Although they were slow to win acceptance, the bacterial artificial chromosomes (BACs) created by geneticist Simon (left) of the California Institute of Technology in Pasadena soon became the “currency of the genome,” as he says. These clones' large capacity and stability make them highly efficient. Using BACs, Caltech's de Jong created massive “libraries” of DNA from various human tissues for sequencing.

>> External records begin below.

(* ===== verification/NodeCache.v ===== *)
(** * NodeCache: the nodes known by identifier

    Models src/opendht-2.1.4/include/opendht/node_cache.h and src/node_cache.cpp.
    A [NodeMap] is a [std::map] from identifiers to [std::weak_ptr<Node>].  The
    store of nodes of [World] holds the nodes that some [std::shared_ptr] keeps
    alive: a weak pointer can be locked when the store has its node, and
    [NStep_drop] is the release of the last strong reference.  Pointers are never
    given out twice, as control blocks are not while a weak reference exists. *)
From S2P Require Import Prelude StdMap InfoHash SockAddr Node.

Definition CLEANUP_MAX_NODES : nat := 1024.
Definition CLEANUP_FREQ : Z := 1024.

(** [class NodeMap : private std::map<InfoHash, std::weak_ptr<Node>>]. *)
Record NodeMap := mkNodeMap {
  nm_map : list (Hash * ptr);
  nm_cleanup_counter : Z;
}.

(** [weak_ptr::expired]; [lock] is the lookup in the store. *)
Definition weak_expired (w : World) (p : ptr) : bool :=
  match w_nodes w !! p with Some _ => false | None => true end.

(** [NodeMap::getNode(id)]. *)
Definition getNode_id (id : Hash) (m : NodeMap) (w : World) : option ptr * NodeMap :=
  match om_find op_lt id (nm_map m) with
  | None => (None, m)
  | Some p =>
      if weak_expired w p
      then (None, mkNodeMap (om_erase op_lt id (nm_map m)) (nm_cleanup_counter m))
      else (Some p, m)
  end.

(** The loop of [cleanup]: the elements before the iterator and those from it. *)
Fixpoint cleanup_loop (w : World) (n : nat) (l r : list (Hash * ptr))
    : outcome (list (Hash * ptr)) :=
  match n with
  | O => Ret (l ++ r)
  | S n' =>
      let '(l, r) := match r with [] => ([], l) | _ => (l, r) end in
      match r with
      | [] => Undef "dereference of end()"
      | e :: r' =>
          if weak_expired w e.2 then cleanup_loop w n' l r' else cleanup_loop w n' (l ++ [e]) r'
      end
  end.

(** [cleanup]; [rnd] is [InfoHash::getRandom()]. *)
Definition cleanup (rnd : Hash) (w : World) (m : NodeMap) : outcome NodeMap :=
  let '(l, r) := om_lower_bound op_lt rnd (nm_map m) in
  l' ← cleanup_loop w (Nat.min (length (nm_map m)) CLEANUP_MAX_NODES) l r;
  Ret (mkNodeMap l' (nm_cleanup_counter m)).

(** The branch of [getNode] that makes a node: [fresh] is the pointer [make_shared]
    gives, [tid0] what the constructor of the node draws. *)
Definition create_node (fresh : ptr) (tid0 : Tid) (rnd : Hash) (id : Hash) (addr : SockAddr)
    (client : bool) (m : NodeMap) (w : World) : outcome (ptr * NodeMap * World) :=
  let w1 := w_upd_node fresh (Node_make id addr client tid0) w in
  let c := nm_cleanup_counter m in
  let m1 := mkNodeMap (om_set op_lt id fresh (nm_map m)) (u64 (c + 1)) in
  if c =? CLEANUP_FREQ
  then m2 ← cleanup rnd w1 m1; Ret (fresh, mkNodeMap (nm_map m2) 0, w1)
  else Ret (fresh, m1, w1).

(** [NodeMap::getNode(id, addr, now, confirm, client, rd)]. *)
Definition getNode_addr (fresh : ptr) (tid0 : Tid) (rnd : Hash) (id : Hash) (addr : SockAddr)
    (now : Z) (confirm client : bool) (m : NodeMap) (w : World) : outcome (ptr * NodeMap * World) :=
  match om_find op_lt id (nm_map m) with
  | None => create_node fresh tid0 rnd id addr client m w
  | Some p =>
      match w_nodes w !! p with
      | None => create_node fresh tid0 rnd id addr client m w
      | Some n =>
          if confirm || isOld now n then Ret (p, m, w_upd_node p (update addr n) w)
          else Ret (p, m, w)
      end
  end.

(** [nodes.emplace_back] of the nodes that [getCachedNodes] keeps. *)
Definition usable (w : World) (p : ptr) : bool :=
  match w_nodes w !! p with
  | Some n => negb (isExpired n) && negb (isClient n)
  | None => false
  end.

(** The loop of [getCachedNodes]: [it_p] walks down from the element before the
    lower bound ([dec_it] turns [begin] into [end]), [it_n] walks up from it.  Each
    round consumes an element, so the size of the map is enough fuel. *)
Fixpoint getCached_loop (w : World) (id : Hash) (count fuel : nat)
    (it_p it_n : list (Hash * ptr)) (nodes : list ptr) : list ptr :=
  if (length nodes <? count)%nat then
    match fuel with
    | O => nodes
    | S fuel' =>
        match it_p, it_n with
        | [], [] => nodes
        | [], n :: it_n' =>
            getCached_loop w id count fuel' it_p it_n' (if usable w n.2 then nodes ++ [n.2] else nodes)
        | p :: it_p', [] =>
            getCached_loop w id count fuel' it_p' it_n (if usable w p.2 then nodes ++ [p.2] else nodes)
        | p :: it_p', n :: it_n' =>
            if xorCmp id p.1 n.1 <? 0
            then getCached_loop w id count fuel' it_p' it_n (if usable w p.2 then nodes ++ [p.2] else nodes)
            else getCached_loop w id count fuel' it_p it_n' (if usable w n.2 then nodes ++ [n.2] else nodes)
        end
    end
  else nodes.

(** [NodeMap::getCachedNodes]. *)
Definition map_getCachedNodes (id : Hash) (count : nat) (m : NodeMap) (w : World) : list ptr :=
  let '(l, r) := om_lower_bound op_lt id (nm_map m) in
  getCached_loop w id count (length (nm_map m)) (rev l) r [].

(** [NodeMap::clearBadNodes]: nodes are reset, dangling entries erased. *)
Fixpoint clear_loop (l : list (Hash * ptr)) (w : World) : list (Hash * ptr) * World :=
  match l with
  | [] => ([], w)
  | e :: l' =>
      match w_nodes w !! e.2 with
      | Some n => let '(l1, w1) := clear_loop l' (w_upd_node e.2 (reset n) w) in (e :: l1, w1)
      | None => clear_loop l' w
      end
  end.

Definition map_clearBadNodes (m : NodeMap) (w : World) : NodeMap * World :=
  let '(l, w') := clear_loop (nm_map m) w in (mkNodeMap l 0, w').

Ever since he teamed up with J. Craig Venter at the National Institutes of Health (NIH) in 1990, Adams has been one of the country's top sequencing gurus. After developing expressed sequence tags with Venter at NIH, Adams followed him to The Institute for Genomic Research (TIGR) in Rockville, Maryland, and then to Celera, also in Rockville, where he is refining methods for whole-genome shotgun sequencing.

Jim Kent, a bioinformatics graduate student at the University of California, Santa Cruz, wrote a program in just 4 weeks that pieced together the rough draft of the human genome for the public consortium—producing an assembly called the “golden path.”

A U.S. Department of Energy (DOE) physicist, Branscomb got swept up in the genome program and became a bioinformaticist overnight, helping with genome mapping and later nudging DOE sequencing into high gear as director of the Joint Genome Institute in Walnut Creek, California.

An ocean apart, Dovichi at the University of Alberta in Canada and Kambara at the Hitachi Co. in Tokyo independently hit upon a sequencing technology that greatly advanced the human genome project. The method, used in today's high-speed machines, uses laser beams to scan DNA being pumped through numerous capillary tubes, simultaneously identifying the bases by color-coded chemical tags.

Bioinformaticist Li came to Celera from the publicly funded Genome Data Base organization at the Johns Hopkins School of Medicine in Baltimore to lead the chromosome team with Mural, a co-author of gene-finding software called GRAIL. Their team validates DNA assemblies and locates them on chromosomes.

After developing sequencing technology with Fred Sanger and producing physical maps of Caenorhabditis elegans, Coulson headed up the sequencing effort with John Sulston at the Sanger Centre in Hinxton, U.K. As Sanger scaled up to tackle the human genome, Coulson “quietly rolled up his sleeves,” says Sulston, to run the team that produced and selected clones for sequencing.